**Supplied data**
Content starts
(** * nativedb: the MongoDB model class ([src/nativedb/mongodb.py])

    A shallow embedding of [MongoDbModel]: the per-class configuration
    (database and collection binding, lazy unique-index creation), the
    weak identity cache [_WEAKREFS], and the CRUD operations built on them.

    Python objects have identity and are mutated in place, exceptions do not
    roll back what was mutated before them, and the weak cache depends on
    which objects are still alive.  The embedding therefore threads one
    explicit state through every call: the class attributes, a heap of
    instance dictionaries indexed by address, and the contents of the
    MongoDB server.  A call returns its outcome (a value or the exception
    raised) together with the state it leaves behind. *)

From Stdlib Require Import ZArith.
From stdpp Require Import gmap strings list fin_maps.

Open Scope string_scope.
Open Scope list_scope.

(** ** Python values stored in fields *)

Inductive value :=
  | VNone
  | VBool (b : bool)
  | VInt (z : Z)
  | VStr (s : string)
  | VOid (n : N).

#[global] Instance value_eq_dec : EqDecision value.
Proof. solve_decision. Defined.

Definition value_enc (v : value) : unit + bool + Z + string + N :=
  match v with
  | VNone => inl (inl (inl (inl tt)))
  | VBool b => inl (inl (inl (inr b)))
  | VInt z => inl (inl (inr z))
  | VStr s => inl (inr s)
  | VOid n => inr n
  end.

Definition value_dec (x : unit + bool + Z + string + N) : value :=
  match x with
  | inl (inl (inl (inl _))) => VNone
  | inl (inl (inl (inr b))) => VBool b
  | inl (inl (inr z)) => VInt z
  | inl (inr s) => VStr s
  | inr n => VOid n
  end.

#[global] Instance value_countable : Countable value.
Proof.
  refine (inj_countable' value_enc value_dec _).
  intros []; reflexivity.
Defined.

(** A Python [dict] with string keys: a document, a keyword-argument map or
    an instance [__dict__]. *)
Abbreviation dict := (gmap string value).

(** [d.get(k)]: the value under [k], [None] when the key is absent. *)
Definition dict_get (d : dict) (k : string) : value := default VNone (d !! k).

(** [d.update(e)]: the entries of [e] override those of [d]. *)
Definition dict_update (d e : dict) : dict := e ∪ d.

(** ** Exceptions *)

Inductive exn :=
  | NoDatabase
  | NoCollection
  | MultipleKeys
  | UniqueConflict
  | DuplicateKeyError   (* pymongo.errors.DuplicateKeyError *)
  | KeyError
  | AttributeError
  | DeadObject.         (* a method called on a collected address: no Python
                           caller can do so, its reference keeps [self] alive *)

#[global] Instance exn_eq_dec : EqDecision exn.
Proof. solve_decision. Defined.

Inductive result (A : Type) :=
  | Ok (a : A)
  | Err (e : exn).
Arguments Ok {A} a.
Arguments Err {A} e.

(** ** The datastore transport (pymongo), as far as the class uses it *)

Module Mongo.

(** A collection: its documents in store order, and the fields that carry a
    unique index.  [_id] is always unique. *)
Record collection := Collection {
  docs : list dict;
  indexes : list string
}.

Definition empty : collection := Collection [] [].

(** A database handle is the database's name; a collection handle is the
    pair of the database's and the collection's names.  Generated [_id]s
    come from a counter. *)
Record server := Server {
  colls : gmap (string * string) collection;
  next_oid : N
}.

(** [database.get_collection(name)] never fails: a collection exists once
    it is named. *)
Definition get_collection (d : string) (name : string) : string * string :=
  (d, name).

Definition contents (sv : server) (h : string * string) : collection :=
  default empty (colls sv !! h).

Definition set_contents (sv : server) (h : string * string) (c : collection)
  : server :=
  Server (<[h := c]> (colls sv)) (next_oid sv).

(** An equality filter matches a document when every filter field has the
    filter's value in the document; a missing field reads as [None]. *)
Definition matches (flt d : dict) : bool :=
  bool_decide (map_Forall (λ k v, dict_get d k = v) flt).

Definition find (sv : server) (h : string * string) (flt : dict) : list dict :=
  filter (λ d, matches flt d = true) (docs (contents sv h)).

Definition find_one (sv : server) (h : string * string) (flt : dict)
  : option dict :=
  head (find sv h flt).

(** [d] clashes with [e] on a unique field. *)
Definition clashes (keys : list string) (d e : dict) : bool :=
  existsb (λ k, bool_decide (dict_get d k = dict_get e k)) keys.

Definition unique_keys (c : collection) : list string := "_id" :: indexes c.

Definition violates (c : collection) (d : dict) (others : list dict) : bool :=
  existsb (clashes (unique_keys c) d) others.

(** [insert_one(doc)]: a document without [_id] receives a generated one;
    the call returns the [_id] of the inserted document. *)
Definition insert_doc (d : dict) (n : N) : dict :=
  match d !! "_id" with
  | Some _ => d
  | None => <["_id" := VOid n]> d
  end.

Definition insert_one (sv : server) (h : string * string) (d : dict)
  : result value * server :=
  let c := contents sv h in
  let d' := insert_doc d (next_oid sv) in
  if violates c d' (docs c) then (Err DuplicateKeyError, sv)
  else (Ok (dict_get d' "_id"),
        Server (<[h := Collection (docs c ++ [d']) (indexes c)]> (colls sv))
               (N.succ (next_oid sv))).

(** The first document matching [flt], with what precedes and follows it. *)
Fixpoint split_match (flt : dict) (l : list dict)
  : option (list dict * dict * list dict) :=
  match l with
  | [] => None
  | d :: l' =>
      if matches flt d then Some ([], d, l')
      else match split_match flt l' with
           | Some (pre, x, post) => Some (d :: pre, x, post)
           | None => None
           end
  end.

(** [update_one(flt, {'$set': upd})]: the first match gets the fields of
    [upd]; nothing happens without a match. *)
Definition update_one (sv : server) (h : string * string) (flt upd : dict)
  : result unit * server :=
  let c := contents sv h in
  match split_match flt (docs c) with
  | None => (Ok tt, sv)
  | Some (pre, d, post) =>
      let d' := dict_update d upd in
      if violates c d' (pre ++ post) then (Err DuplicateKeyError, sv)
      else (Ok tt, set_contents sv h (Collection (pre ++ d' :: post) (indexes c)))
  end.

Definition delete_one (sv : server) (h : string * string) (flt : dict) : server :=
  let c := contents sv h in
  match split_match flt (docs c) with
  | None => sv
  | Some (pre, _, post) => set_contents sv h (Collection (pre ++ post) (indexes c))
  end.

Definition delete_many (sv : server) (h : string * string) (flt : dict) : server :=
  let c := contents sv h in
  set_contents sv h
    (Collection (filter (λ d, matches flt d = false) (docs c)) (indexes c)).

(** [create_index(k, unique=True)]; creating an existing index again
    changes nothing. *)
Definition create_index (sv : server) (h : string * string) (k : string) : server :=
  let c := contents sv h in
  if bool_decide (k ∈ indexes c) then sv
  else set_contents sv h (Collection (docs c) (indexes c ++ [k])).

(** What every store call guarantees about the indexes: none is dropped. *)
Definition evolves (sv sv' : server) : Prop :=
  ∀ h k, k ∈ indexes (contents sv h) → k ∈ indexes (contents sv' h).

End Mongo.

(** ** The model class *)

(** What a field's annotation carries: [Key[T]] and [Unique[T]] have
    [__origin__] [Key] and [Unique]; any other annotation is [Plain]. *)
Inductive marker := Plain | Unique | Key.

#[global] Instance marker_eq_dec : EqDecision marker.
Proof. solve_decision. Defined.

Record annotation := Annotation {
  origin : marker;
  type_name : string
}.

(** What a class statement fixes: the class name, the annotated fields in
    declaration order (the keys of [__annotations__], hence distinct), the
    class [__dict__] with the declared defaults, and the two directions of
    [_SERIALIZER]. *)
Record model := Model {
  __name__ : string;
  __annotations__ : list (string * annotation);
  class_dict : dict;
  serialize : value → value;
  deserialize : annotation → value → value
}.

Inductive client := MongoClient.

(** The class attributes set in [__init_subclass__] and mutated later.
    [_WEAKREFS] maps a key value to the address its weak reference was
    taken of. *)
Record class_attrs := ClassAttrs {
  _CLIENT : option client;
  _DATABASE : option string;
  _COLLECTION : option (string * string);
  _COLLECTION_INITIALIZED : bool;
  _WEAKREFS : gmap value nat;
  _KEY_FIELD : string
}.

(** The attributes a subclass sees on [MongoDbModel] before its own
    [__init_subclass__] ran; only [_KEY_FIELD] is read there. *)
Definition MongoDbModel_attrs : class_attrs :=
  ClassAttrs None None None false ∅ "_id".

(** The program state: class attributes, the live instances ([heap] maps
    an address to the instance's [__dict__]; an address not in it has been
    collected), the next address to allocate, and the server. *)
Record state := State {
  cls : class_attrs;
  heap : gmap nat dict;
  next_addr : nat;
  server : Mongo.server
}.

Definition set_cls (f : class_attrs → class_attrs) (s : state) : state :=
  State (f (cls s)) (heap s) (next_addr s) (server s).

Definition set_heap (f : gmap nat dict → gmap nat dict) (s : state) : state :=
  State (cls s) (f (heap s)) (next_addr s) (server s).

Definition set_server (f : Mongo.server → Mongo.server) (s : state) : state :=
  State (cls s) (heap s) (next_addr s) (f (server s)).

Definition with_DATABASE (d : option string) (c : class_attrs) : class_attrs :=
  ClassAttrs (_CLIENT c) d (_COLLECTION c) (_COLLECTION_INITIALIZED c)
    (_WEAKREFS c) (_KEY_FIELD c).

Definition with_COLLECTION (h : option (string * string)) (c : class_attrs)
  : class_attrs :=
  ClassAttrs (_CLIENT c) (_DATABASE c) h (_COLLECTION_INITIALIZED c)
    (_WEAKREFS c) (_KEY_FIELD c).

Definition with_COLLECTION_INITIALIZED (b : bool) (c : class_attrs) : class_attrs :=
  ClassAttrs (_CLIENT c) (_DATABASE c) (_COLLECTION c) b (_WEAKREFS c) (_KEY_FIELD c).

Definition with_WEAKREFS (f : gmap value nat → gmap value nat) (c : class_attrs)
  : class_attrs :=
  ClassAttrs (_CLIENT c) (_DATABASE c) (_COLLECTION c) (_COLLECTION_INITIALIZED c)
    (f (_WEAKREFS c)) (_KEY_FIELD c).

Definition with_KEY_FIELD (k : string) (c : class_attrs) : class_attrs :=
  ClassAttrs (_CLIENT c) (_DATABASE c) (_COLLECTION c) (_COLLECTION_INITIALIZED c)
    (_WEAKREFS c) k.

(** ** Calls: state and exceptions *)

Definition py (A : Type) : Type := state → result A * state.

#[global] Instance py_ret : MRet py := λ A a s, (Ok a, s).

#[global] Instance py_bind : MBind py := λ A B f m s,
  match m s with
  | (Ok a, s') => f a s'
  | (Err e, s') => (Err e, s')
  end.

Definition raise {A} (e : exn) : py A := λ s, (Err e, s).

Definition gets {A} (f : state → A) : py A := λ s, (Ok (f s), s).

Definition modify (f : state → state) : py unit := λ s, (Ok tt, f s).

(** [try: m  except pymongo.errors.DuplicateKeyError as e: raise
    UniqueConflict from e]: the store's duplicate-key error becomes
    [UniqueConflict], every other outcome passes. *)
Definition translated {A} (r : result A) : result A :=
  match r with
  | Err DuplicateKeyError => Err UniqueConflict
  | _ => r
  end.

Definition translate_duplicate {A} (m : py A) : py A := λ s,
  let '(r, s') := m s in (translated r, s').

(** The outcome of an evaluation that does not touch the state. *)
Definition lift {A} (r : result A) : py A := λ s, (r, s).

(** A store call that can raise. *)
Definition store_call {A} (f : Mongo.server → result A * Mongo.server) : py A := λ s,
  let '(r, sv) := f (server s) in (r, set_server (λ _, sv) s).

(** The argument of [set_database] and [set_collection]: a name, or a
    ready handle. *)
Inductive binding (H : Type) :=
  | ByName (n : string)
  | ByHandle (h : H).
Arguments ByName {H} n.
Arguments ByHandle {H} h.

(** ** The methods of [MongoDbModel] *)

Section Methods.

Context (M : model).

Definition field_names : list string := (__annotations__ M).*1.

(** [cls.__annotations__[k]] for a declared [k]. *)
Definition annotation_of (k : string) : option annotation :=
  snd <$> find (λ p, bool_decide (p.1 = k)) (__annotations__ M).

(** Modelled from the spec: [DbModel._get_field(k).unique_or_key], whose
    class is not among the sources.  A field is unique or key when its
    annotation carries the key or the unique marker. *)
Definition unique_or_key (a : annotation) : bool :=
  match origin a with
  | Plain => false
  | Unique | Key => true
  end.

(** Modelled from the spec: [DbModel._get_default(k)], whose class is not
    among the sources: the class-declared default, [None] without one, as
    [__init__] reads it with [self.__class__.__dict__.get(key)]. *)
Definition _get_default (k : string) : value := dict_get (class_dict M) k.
Content ends
Give the number of lines above in which the word "Record" occurs, with nothing else.

6